**Problem details:** Every line below that has the word "result" counts once; report how many lines that makes, with no other words.

**Records shown:**
Lemma eventSetDefaultMethod_run m eventName method :
  run (eventSetDefaultMethod eventName method) m
  = match illegalKeys m [eventName] with
    | [] =>
        mkOutcome []
          (attach eventName
             (set_defaultEventMethods
                (<[eventName := method]> (defaultEventMethods m)) m))
          (inr tt)
    | _ :: _ =>
        mkOutcome [] m
          (inl (SnowStateError
                  ("Cannot use existing method/property name: "
                   +:+ join ", " (illegalKeys m [eventName]))))
    end.
Proof.
  unfold eventSetDefaultMethod, run. rewrite bind_eq.
  pose proof (checkForIllegalKeys_run m [eventName]) as Hcheck.
  unfold run in Hcheck. rewrite Hcheck.
  destruct (illegalKeys m [eventName]); cbn [result trace final]; [ | reflexivity ].
  rewrite preceded_nil, bind_eq. unfold update at 1. cbn [result trace final].
  rewrite preceded_nil.
  pose proof (addMethodToStateMachine_run
                (set_defaultEventMethods (<[eventName := method]> (defaultEventMethods m)) m)
                eventName) as Hrun.
  unfold run in Hrun. apply Hrun.
Qed.

Lemma sameButEvents_refl m : sameButEvents m m.
Proof. unfold sameButEvents. tauto. Qed.

Lemma sameButEvents_trans m1 m2 m3 :
  sameButEvents m1 m2 -> sameButEvents m2 m3 -> sameButEvents m1 m3.
Proof.
  unfold sameButEvents.
  intros (?&?&?&?&?&?&?&?&?&?) (?&?&?&?&?&?&?&?&?&?).
  repeat split; congruence.
Qed.

Lemma sameButEvents_attach m eventName : sameButEvents m (attach eventName m).
Proof.
  unfold attach. destruct (truthyMember m eventName);
    unfold sameButEvents; simpl; tauto.
Qed.

Lemma sameButEvents_attachAll eventNames : forall m,
  sameButEvents m (attachAll eventNames m).
Proof.
  induction eventNames as [ | k rest IH ]; intros m; [ apply sameButEvents_refl | ].
  cbn [attachAll fold_left].
  eapply sameButEvents_trans; [ apply sameButEvents_attach | apply IH ].
Qed.

Lemma eventMethods_attach m eventName :
  eventMethods m ⊆ eventMethods (attach eventName m)
  /\ addedEvents m ⊆ addedEvents (attach eventName m).
Proof.
  unfold attach. destruct (truthyMember m eventName); simpl; set_solver.
Qed.

Lemma eventMethods_attachAll eventNames : forall m,
  eventMethods m ⊆ eventMethods (attachAll eventNames m)
  /\ addedEvents m ⊆ addedEvents (attachAll eventNames m).
Proof.
  induction eventNames as [ | k rest IH ]; intros m; [ split; reflexivity | ].
  cbn [attachAll fold_left].
  destruct (eventMethods_attach m k) as [H1 H2].
  destruct (IH (attach k m)) as [H3 H4]. split; set_solver.
Qed.

(** A name that was truthy stays truthy when events are attached, and an
    attached name is truthy. *)
Lemma lookupMember_attach m eventName key :
  lookupMember (attach eventName m) key
  = if truthyMember m eventName then lookupMember m key
    else if String.eqb key eventName then EventMethod
    else lookupMember m key.
Proof.
  unfold attach. destruct (truthyMember m eventName) eqn:Ht; [ reflexivity | ].
  unfold lookupMember. simpl.
  destruct (String.eqb key eventName) eqn:Heq.
  - apply String.eqb_eq in Heq. subst key.
    rewrite bool_decide_eq_true_2 by set_solver. reflexivity.
  - apply String.eqb_neq in Heq.
    destruct (decide (key ∈ eventMethods m)) as [Hin | Hnot].
    + rewrite !bool_decide_eq_true_2 by set_solver. reflexivity.
    + rewrite !bool_decide_eq_false_2 by set_solver. reflexivity.
Qed.

Lemma fieldTruthy_attach m eventName key :
  fieldTruthy (attach eventName m) key = fieldTruthy m key.
Proof.
  unfold attach. destruct (truthyMember m eventName); reflexivity.
Qed.

Lemma truthyMember_attach_mono m eventName key :
  truthyMember m key = true -> truthyMember (attach eventName m) key = true.
Proof.
  unfold truthyMember. rewrite lookupMember_attach, fieldTruthy_attach.
  destruct (truthyMember m eventName); [ tauto | ].
  destruct (String.eqb key eventName); tauto.
Qed.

**Reply to the exercise:** 2